The distance between points A and C is calculated as (y₂ – y₁)²

The distance, d is calculated as,

d² = (x₂ – x₁)² + (y₂ – y₁)²

Now,

Taking the square root on both sides,

d = $\sqrt{(x_2-x_1)^2+(y_2-y_1)^2}$

This is the called the distance between two points formula.

Sample Questions

Question 1. Find the distance between A(3, 4) and B(5, 8)

Solution:

Here to find the distance between point A and B

Applying distance formula

d = $\sqrt{(x_2-x_1)^2+(y_2-y_1)^2}$

d = $\sqrt{(5-3)^2+(8-4)^2}\\ =\sqrt{2^2+4^2}\\ =\sqrt{4+8}\\ =\sqrt{12}$

Distance between A and B is √12 or 3.46

Question 2. Calculate the distance between the points X(-10, -12) and Y(-2, 3)?

Solution:

Here to find the distance between point X and Y

Applying distance formula

d = $\sqrt{(x_2-x_1)^2+(y_2-y_1)^2}$

d = $\sqrt{(-2-(-10))^2+(3-(-12))^2}\\ =\sqrt{(-2+10)^2+(3+12)^2}\\ =\sqrt{(8)^2+(15)^2}\\ =\sqrt{64+225}\\ =\sqrt{289}$

d = 17

Distance between X and Y is 17.

Question 3. Find the distance between P(-10, -20) and Q(-1, -2)?

Solution:

Here to find the distance between P and Q

Applying distance formula

d = $\sqrt{(x_2-x_1)^2+(y_2-y_1)^2}$

d = $\sqrt{(-1-(-10))^2+(-2-(-20))^2}\\ =\sqrt{(-1+10)^2+(-2+20)^2}\\ =\sqrt{(9)^2+(18)^2}\\ =\sqrt{81+324}\\ =\sqrt{405}$

Distance between P and Q is √405 or 20.12.

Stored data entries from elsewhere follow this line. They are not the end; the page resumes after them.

(** The name, or the diagnostic to append. *)
Definition namedInterfaceName (occurrence : Occurrence) : outcome Diagnostic string :=
  match DescriptorContribution is_interface occurrence with
  | Some (NamedInterfaceContribution name) => validateNamedInterfaceName occurrence name
  | _ =>
      names ← interfaceNames occurrence (oc_Arguments occurrence);
      match names with
      | [name] => validateNamedInterfaceName occurrence name
      | _ => Fail (occurrenceDiagnostic occurrence "interface-name"
                     "@NamedInterface requires exactly one name")
      end
  end.

(** One occurrence of the loop of [discoverNamedInterfaces]. *)
Definition discoverNamedInterface (packages : gmap string LoadPackage)
    (state : gmap string Occurrence * Model) (occurrence : Occurrence) : gmap string Occurrence * Model :=
  let '(seen, model) := state in
  let report (kind message : string) :=
    (seen, add_diagnostics [occurrenceDiagnostic occurrence kind message] model) in
  if negb (HasContribution is_interface occurrence) then state
  else match namedInterfaceName occurrence with
  | Fail diagnostic => (seen, add_diagnostics [diagnostic] model)
  | Ok name =>
      match packages !! oc_PackagePath occurrence, bool_decide (oc_Target occurrence = TargetPackage) with
      | Some pkg, true =>
          match ownerIndex (modules model) pkg with
          | None =>
              report "unassigned-interface"
                ("@NamedInterface " +:+ go_quote name +:+ " package " +:+ lp_Path pkg +:+
                 " is not inside an @Module root")
          | Some owner =>
              let id := from_option m_ID "" (modules model !! owner) in
              let key := id +:+ nul_str +:+ name in
              match seen !! key with
              | Some previous =>
                  report "duplicate-interface"
                    ("module " +:+ id +:+ " declares named interface " +:+ go_quote name +:+
                     " more than once; first declaration is at " +:+
                     renderPosition (oc_DisplayPosition previous))
              | None =>
                  (<[key := occurrence]> seen,
                   set_modules (alter (add_interface {| ni_Name := name; ni_PackagePath := lp_Path pkg;
                     ni_Position := oc_DisplayPosition occurrence;
                     ni_PhysicalPosition := physicalPosition occurrence |}) owner (modules model)) model)
              end
          end
      | _, _ =>
          report "invalid-target"
            "@NamedInterface must appear in package documentation for a loaded package"
      end
  end.

Definition discoverNamedInterfaces (occurrences : list Occurrence) (packages : gmap string LoadPackage)
    (model : Model) : Model :=
  (foldl (discoverNamedInterface packages) (∅, model) occurrences).2.

(** ** Declared dependencies *)

(** The sets are cloned before they grow; they are values here. *)
Definition add_known (known : Universe) (module : Module) : Universe :=
  <[m_ID module := default ∅ (known !! m_ID module) ∪ list_to_set (ni_Name <$> m_namedInterfaces module)]> known.

(** [NewUniverse] *)
Definition NewUniverse (models : list Model) : Universe :=
  foldl (λ result model, foldl add_known result (modules model)) ∅ models.

(** The switch of [validateDependencies]. *)
Definition validateDependency (known : Universe) (module : Module) (dependency : Dependency)
    : option Diagnostic :=
  let report kind message := Some (dependencyDiagnostic module dependency kind message) in
  if bool_decide (d_ModuleID dependency = m_ID module) then
    report "self-dependency" ("module " +:+ m_ID module +:+ " must not declare a dependency on itself")
  else match known !! d_ModuleID dependency with
  | None =>
      report "unknown-module"
        ("module " +:+ m_ID module +:+ " allows unknown module " +:+ d_ModuleID dependency +:+
         "; use an exact @Module root import path")
  | Some interfaces =>
      if negb (bool_decide (d_Interface dependency = "")) &&
         negb (bool_decide (d_Interface dependency ∈ interfaces)) then
        report "unknown-interface"
          ("module " +:+ m_ID module +:+ " allows unknown interface " +:+ d_Interface dependency +:+
           " on module " +:+ d_ModuleID dependency)
      else None
  end.
(* ===== verification/ModulithOwner.v ===== *)
(** Allowed dependencies as text, and which module owns a package. *)
From S2P Require Import Prelude GoSort GoStrings GoStrconv Provider Annotation Scc CycleSearch Modulith.

(** ** [strings.Cut] *)

(** [sep] does not occur in [s]. *)
Lemma cut_spec s sep :
  sep ≠ "" →
  match cut s sep with
  | (before, after, true) => s = before +:+ sep +:+ after
  | (before, after, false) => before = s ∧ after = ""
  end.
Proof.
  intros Hsep. induction s as [|c s IH].
  - cbn [cut]. destruct (has_prefix "" sep) eqn:E; [|by split].
    apply has_prefix_spec in E as (t & Ht). destruct sep; [done|]. by rewrite str_cons_app in Ht.
  - cbn [cut]. destruct (has_prefix (String c s) sep) eqn:E.
    + apply has_prefix_spec in E as (t & ->). by rewrite str_drop_app, str_nil_app.
    + destruct (cut s sep) as [[b a] []]; [by rewrite str_cons_app, <-IH|]. destruct IH as [-> ->]. done.
Qed.

(** The text before the separator and its first byte decide where it is cut. *)
Lemma cut_colons id rest :
  contains (id +:+ ":") "::" = false → cut (id +:+ "::" +:+ rest) "::" = (id, rest, true).
Proof.
  unfold contains. induction id as [|c id IH]; intros Hc.
  - rewrite !str_nil_app. cbn [cut]. change (has_prefix ("::" +:+ rest) "::") with true.
    by destruct rest.
  - rewrite !(str_cons_app c id) in *. cbn [cut] in *.
    destruct (has_prefix (String c (id +:+ ":")) "::") eqn:E1; [done|].
    assert (has_prefix (String c (id +:+ "::" +:+ rest)) "::" = false) as ->.
    { apply not_true_iff_false. intros E2. apply not_true_iff_false in E1. apply E1.
      apply has_prefix_spec in E2 as (t & Ht). apply has_prefix_spec.
      change ("::" +:+ t) with (String ":" (String ":" t)) in Ht. injection Ht as -> Ht.
      destruct id as [|c' id]; [by exists ""|]. rewrite str_cons_app in Ht. injection Ht as -> _.
      eexists. rewrite str_cons_app. reflexivity. }
    destruct (cut (id +:+ ":") "::") as [[b a] f]. simpl in Hc. subst f. by rewrite IH.
Qed.

Lemma cut_colons_inv s id rest :
  cut s "::" = (id, rest, true) → contains (id +:+ ":") "::" = false.
Proof.
  unfold contains. revert id. induction s as [|c s IH]; intros id Hc; [done|]. cbn [cut] in Hc.
  destruct (has_prefix (String c s) "::") eqn:E; [by injection Hc as <- _|].
  destruct (cut s "::") as [[b a] f] eqn:Ec. injection Hc as <- -> ->.
  pose proof (cut_spec s "::" ltac:(done)) as Hs. rewrite Ec in Hs.
  specialize (IH b eq_refl). rewrite (str_cons_app c b). cbn [cut].
  destruct (has_prefix (String c (b +:+ ":")) "::") eqn:E2.
  - exfalso. apply has_prefix_spec in E2 as (t & Ht).
    change ("::" +:+ t) with (String ":" (String ":" t)) in Ht. injection Ht as -> Ht.
    assert (has_prefix (String ":" s) "::" = true); [|congruence]. apply has_prefix_spec. rewrite Hs.
    destruct b as [|c' b]; [by eexists|]. rewrite str_cons_app in Ht. injection Ht as -> _.
    eexists. rewrite str_cons_app. reflexivity.
  - by destruct (cut (b +:+ ":") "::") as [[? ?] ?].
Qed.

Lemma count_zero s sep : contains s sep = false → count s sep = 0.
Proof. unfold contains, count. simpl. destruct (cut s sep) as [[? ?] []]; [done|]. by intros _. Qed.

Lemma count_one s sep id rest :
  cut s sep = (id, rest, true) → contains rest sep = false → count s sep ≤ 1.
Proof.
  unfold contains, count. intros Hc Hr. cbn [count_aux]. rewrite Hc.
  destruct (String.length s); cbn [count_aux]; [lia|]. destruct (cut rest sep) as [[? ?] f].
  simpl in Hr. subst f. lia.
Qed.

(** ** The text of a dependency *)

Section dependency.
Context `{UnicodeTables}.

Lemma pattern_no_colon s : interfaceNamePattern s = true → contains s "::" = false.
Proof.
  assert (∀ t, str_all interface_char t = true → contains t "::" = false) as Hall.
  { unfold contains. induction t as [|c t IH]; [done|]. cbn [str_all cut]. intros [Hc Ht]%andb_true_iff.
    destruct (has_prefix (String c t) "::") eqn:E.
    - apply has_prefix_spec in E as (r & Hr). injection Hr as -> _. done.
    - specialize (IH Ht). by destruct (cut t "::") as [[? ?] ?]. }
  destruct s as [|c s]; [done|]. cbn [interfaceNamePattern]. intros [Hc Hs]%andb_true_iff. apply Hall.
  cbn [str_all]. unfold interface_char at 1. by rewrite Hc, Hs.
Qed.

(** The dependencies that have a text of their own. *)
Definition proper (d : Dependency) : Prop :=
  d_ModuleID d ≠ "" ∧ trim_space (Dependency_String d) = Dependency_String d ∧
  (d_Interface d = "" ∧ contains (d_ModuleID d) dependencySeparator = false ∨
   interfaceNamePattern (d_Interface d) = true ∧ contains (d_ModuleID d +:+ ":") dependencySeparator = false).

Lemma String_ne d : d_ModuleID d ≠ "" → Dependency_String d ≠ "".
Proof. unfold Dependency_String. intros Hd. case_bool_decide; [done|]. by destruct (d_ModuleID d). Qed.

Lemma parse_proper d occurrence :
  proper d → d_Position d = oc_DisplayPosition occurrence → d_PhysicalPosition d = physicalPosition occurrence →
  parseDependency (Dependency_String d) occurrence = Ok d.
Proof.
  intros (Hid & Ht & Hc) Hp Hq. unfold parseDependency.
  rewrite bool_decide_eq_false_2 by by apply String_ne. rewrite Ht, bool_decide_eq_true_2 by done. cbn [negb orb guard_or mbind outcome_bind].
  destruct d as [id i p q].
  unfold Dependency_String, dependencySeparator in *. cbn [d_ModuleID d_Interface d_Position d_PhysicalPosition] in *. subst p q. destruct Hc as [[-> Hc]|[Hi Hc]].
  - rewrite bool_decide_eq_true_2 in * by done. rewrite count_zero by done. change (1 <? 0)%nat with false. cbn [negb guard_or].
    unfold contains in Hc. pose proof (cut_spec id "::" ltac:(done)) as Hs.
    destruct (cut id "::") as [[b a] f]. simpl in Hc. subst f. destruct Hs as [-> ->].
    rewrite bool_decide_eq_false_2 by done. done.
  - assert (i ≠ "") as Hne by by intros ->. rewrite bool_decide_eq_false_2 in * by done.
    pose proof (cut_colons id i Hc) as Hcut.
    assert (1 <? count (id +:+ "::" +:+ i) "::" = false)%nat as ->.
    { apply Nat.ltb_ge. eapply count_one; [exact Hcut|by apply pattern_no_colon]. }
    cbn [negb guard_or]. rewrite Hcut, bool_decide_eq_false_2, Hi by done. done.
Qed.

Lemma parse_is_proper value occurrence d :
  parseDependency value occurrence = Ok d →
  proper d ∧ value = Dependency_String d ∧
  d_Position d = oc_DisplayPosition occurrence ∧ d_PhysicalPosition d = physicalPosition occurrence.
Proof.
  unfold parseDependency. intros Hv. apply outcome_bind_ok in Hv as ([] & H1 & Hv).
  apply outcome_bind_ok in Hv as ([] & H2 & Hv). apply guard_or_ok, negb_true_iff, orb_false_iff in H1 as [H1 H1'].
  pose proof (cut_spec value dependencySeparator ltac:(done)) as Hs.
  destruct (cut value dependencySeparator) as [[id i] f] eqn:Hc.
  apply outcome_bind_ok in Hv as ([] & H3 & Hv). apply outcome_bind_ok in Hv as ([] & H4 & Hv).
  apply guard_or_ok in H3, H4. apply negb_true_iff in H4. bool_prop. injection Hv as <-.
  assert (value = Dependency_String (mkDependency id i (oc_DisplayPosition occurrence) (physicalPosition occurrence)) ∧
    (i = "" ∧ contains id dependencySeparator = false ∨
     interfaceNamePattern i = true ∧ contains (id +:+ ":") dependencySeparator = false)) as [Hval Hcases].
  { destruct f.
    - apply andb_false_iff in H4 as [|H4]; [done|]. apply negb_false_iff in H4.
      assert (i ≠ "") by by intros ->. split.
      + unfold Dependency_String. simpl. by rewrite bool_decide_eq_false_2.
      + right. split; [done|]. by eapply cut_colons_inv.
    - destruct Hs as [-> ->]. split; [done|]. left. split; [done|]. unfold contains. by rewrite Hc. }
  split; [|done]. split_and!; [done| |done]. by rewrite <-Hval.
Qed.
End dependency.

(** ** The owner of a package *)

Notation root_length m := (String.length (m_RootPackage m)).

(** The latest candidate no other one is longer than. *)
Definition best_owner (ms : list Module) (pkg : LoadPackage) (i : nat) (m : Module) : Prop :=
  ms !! i = Some m ∧ owns m pkg = true ∧
  ∀ j m', ms !! j = Some m' → owns m' pkg = true →
    (root_length m' ≤ root_length m ∧ (j < i → root_length m' < root_length m))%nat.

Lemma ownerLoop_spec pre ms pkg owner :
  match owner with
  | Some (i, m) => best_owner pre pkg i m
  | None => ∀ m, m ∈ pre → owns m pkg = false
  end →
  match ownerLoop (length pre) ms pkg owner with
  | Some (i, m) => best_owner (pre ++ ms) pkg i m
  | None => ∀ m, m ∈ pre ++ ms → owns m pkg = false
  end.
Proof.
  revert pre owner. induction ms as [|module ms IH]; intros pre owner Ho; cbn [ownerLoop].
  { by rewrite app_nil_r. }
  rewrite cons_snoc_app. replace (S (length pre)) with (length (pre ++ [module]))
    by (rewrite length_app; simpl; lia).
  apply IH. clear IH.
  assert (∀ j m', (pre ++ [module]) !! j = Some m' → pre !! j = Some m' ∨ (j = length pre ∧ m' = module)) as Hj.
  { intros j m' Hl. apply lookup_app_Some in Hl as [?|[Hle Hl]]; [by left|right].
    apply list_lookup_singleton_Some in Hl as [? <-]. split; [lia|done]. }
  destruct (owns module pkg) eqn:Hown; cbn [negb].
  - destruct owner as [[i best]|].
    + destruct Ho as (Hi & Hb & Hmax). pose proof (lookup_lt_Some _ _ _ Hi) as Hlt.
      destruct (Nat.ltb_spec (root_length best) (root_length module)).
      * split_and!; [by rewrite lookup_app_r, Nat.sub_diag by lia|done|].
        intros j m' [Hm|[-> ->]]%Hj Hm'; [|lia]. destruct (Hmax j m' Hm Hm'). lia.
      * split_and!; [by rewrite lookup_app_l|done|]. intros j m' [Hm|[-> ->]]%Hj Hm'; [auto|lia].
    + split_and!; [by rewrite lookup_app_r, Nat.sub_diag by lia|done|].
      intros j m' [Hm|[-> ->]]%Hj Hm'; [|lia]. apply list_elem_of_lookup_2 in Hm. by rewrite Ho in Hm'.
  - destruct owner as [[i best]|].
    + destruct Ho as (Hi & Hb & Hmax). split_and!; [by rewrite lookup_app_l by (by eapply lookup_lt_Some)|done|].
      intros j m' [Hm|[-> ->]]%Hj Hm'; [auto|congruence].
    + intros m [Hm| ->%list_elem_of_singleton]%elem_of_app; auto.
Qed.

Lemma ownerIndex_spec ms pkg :
  match ownerIndex ms pkg with
  | Some i => ∃ m, best_owner ms pkg i m
  | None => ∀ m, m ∈ ms → owns m pkg = false
  end.
Proof.
  unfold ownerIndex. pose proof (ownerLoop_spec [] ms pkg None) as Hs. cbn [length app] in Hs.
  destruct (ownerLoop 0 ms pkg None) as [[i m]|]; simpl.
  - exists m. apply Hs. by intros ? ?%elem_of_nil.
  - apply Hs. by intros ? ?%elem_of_nil.
Qed.

Lemma owns_spec m pkg :
  owns m pkg = true ↔
  m_GoModulePath m = lp_ModulePath pkg ∧
  (lp_Path pkg = m_RootPackage m ∨ ∃ rest, lp_Path pkg = m_RootPackage m +:+ "/" +:+ rest).
Proof.
  unfold owns. rewrite negb_true_iff, orb_false_iff, negb_false_iff, bool_decide_eq_true, andb_false_iff,
    !negb_false_iff, bool_decide_eq_true, has_prefix_spec.
  setoid_rewrite str_app_assoc. done.
Qed.

Lemma str_app_length_inj s1 s2 t1 t2 :
  s1 +:+ t1 = s2 +:+ t2 → String.length s1 = String.length s2 → s1 = s2.
Proof.
  revert s2. induction s1 as [|a s1 IH]; intros [|b s2] He Hl; try done.
  rewrite !str_cons_app in He. injection He as -> He. f_equal. apply IH; [done|]. simpl in Hl. lia.
Qed.

(** Two owners with roots of the same length have the same root. *)
Lemma owns_same_length m m' pkg :
  owns m pkg = true → owns m' pkg = true → root_length m = root_length m' → m_RootPackage m = m_RootPackage m'.
Proof.
  intros [_ H1]%owns_spec [_ H2]%owns_spec Hl.
  assert (∃ r, lp_Path pkg = m_RootPackage m +:+ r) as [r1 E1]
    by (destruct H1 as [-> |[r ->]]; [exists ""; by rewrite str_app_nil_r|by eexists]).
  assert (∃ r, lp_Path pkg = m_RootPackage m' +:+ r) as [r2 E2]
    by (destruct H2 as [-> |[r ->]]; [exists ""; by rewrite str_app_nil_r|by eexists]).
  eapply str_app_length_inj; [by rewrite <-E1, E2|done].
Qed.

(** The longest root is the root of the best owner. *)
Lemma best_owner_root ms pkg i m m0 :
  best_owner ms pkg i m → m0 ∈ ms → owns m0 pkg = true → (root_length m ≤ root_length m0)%nat →
  m_RootPackage m = m_RootPackage m0.
Proof.
  intros (_ & Ho & Hmax) (j & Hj)%list_elem_of_lookup Ho0 Hle. apply (owns_same_length m m0 pkg); [done..|].
  destruct (Hmax j m0 Hj Ho0). lia.
Qed.

(** Ownership reads nothing but the roots. *)
Definition same_root (m m' : Module) : Prop :=
  m_ID m' = m_ID m ∧ m_RootPackage m' = m_RootPackage m ∧ m_GoModulePath m' = m_GoModulePath m ∧
  m_allowed m' = m_allowed m ∧ m_Position m' = m_Position m ∧ m_PhysicalPosition m' = m_PhysicalPosition m.
#[export] Instance same_root_equiv : Equivalence same_root.
Proof.
  split; [done| |].
  - intros m m' (?&?&?&?&?&?). by split_and!.
  - intros m1 m2 m3 (?&?&?&?&?&?) (?&?&?&?&?&?). split_and!; congruence.
Qed.

Lemma ownerIndex_same ms ms' pkg : Forall2 same_root ms ms' → ownerIndex ms' pkg = ownerIndex ms pkg.
Proof.
  intros Hs. unfold ownerIndex.
  assert (∀ n o o', (match o, o' with
    | Some (i, m), Some (j, m') => i = j ∧ same_root m m' | None, None => True | _, _ => False end) →
    fst <$> ownerLoop n ms' pkg o' = fst <$> ownerLoop n ms pkg o) as Hl; [|by apply Hl].
  induction Hs as [|m m' ms ms' Hm Hs IH]; intros n o o' Ho; cbn [ownerLoop].
  - destruct o as [[i b]|], o' as [[j b']|]; try done. by destruct Ho as [-> _].
  - pose proof Hm as (_ & Hr & Hg & _). apply IH.
    assert (owns m' pkg = owns m pkg) as -> by (unfold owns; by rewrite Hr, Hg).
    destruct (owns m pkg); cbn [negb]; [|done].
    destruct o as [[i b]|], o' as [[j b']|]; try done. destruct Ho as [-> Hb]. destruct Hb as (? & Hrb & ?).
    rewrite Hr, Hrb. by destruct (_ <? _)%nat.
Qed.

Question 4. Find the distance between two points A(445, 550) and B(-445, -550)?

Solution:

Here to find the distance between A and B

Applying distance formula

d = $\sqrt{(x_2-x_1)^2+(y_2-y_1)^2}$

d = $\sqrt{(-445-(445))^2+(-550-(550))^2}\\ =\sqrt{(-445-445)^2+(-550-550)^2}\\ =\sqrt{(-890)^2+(-1100)^2}\\ =\sqrt{792100+1210000}\\ =\sqrt{2002100}$

Distance between A and B is √2002100 or 1414.95.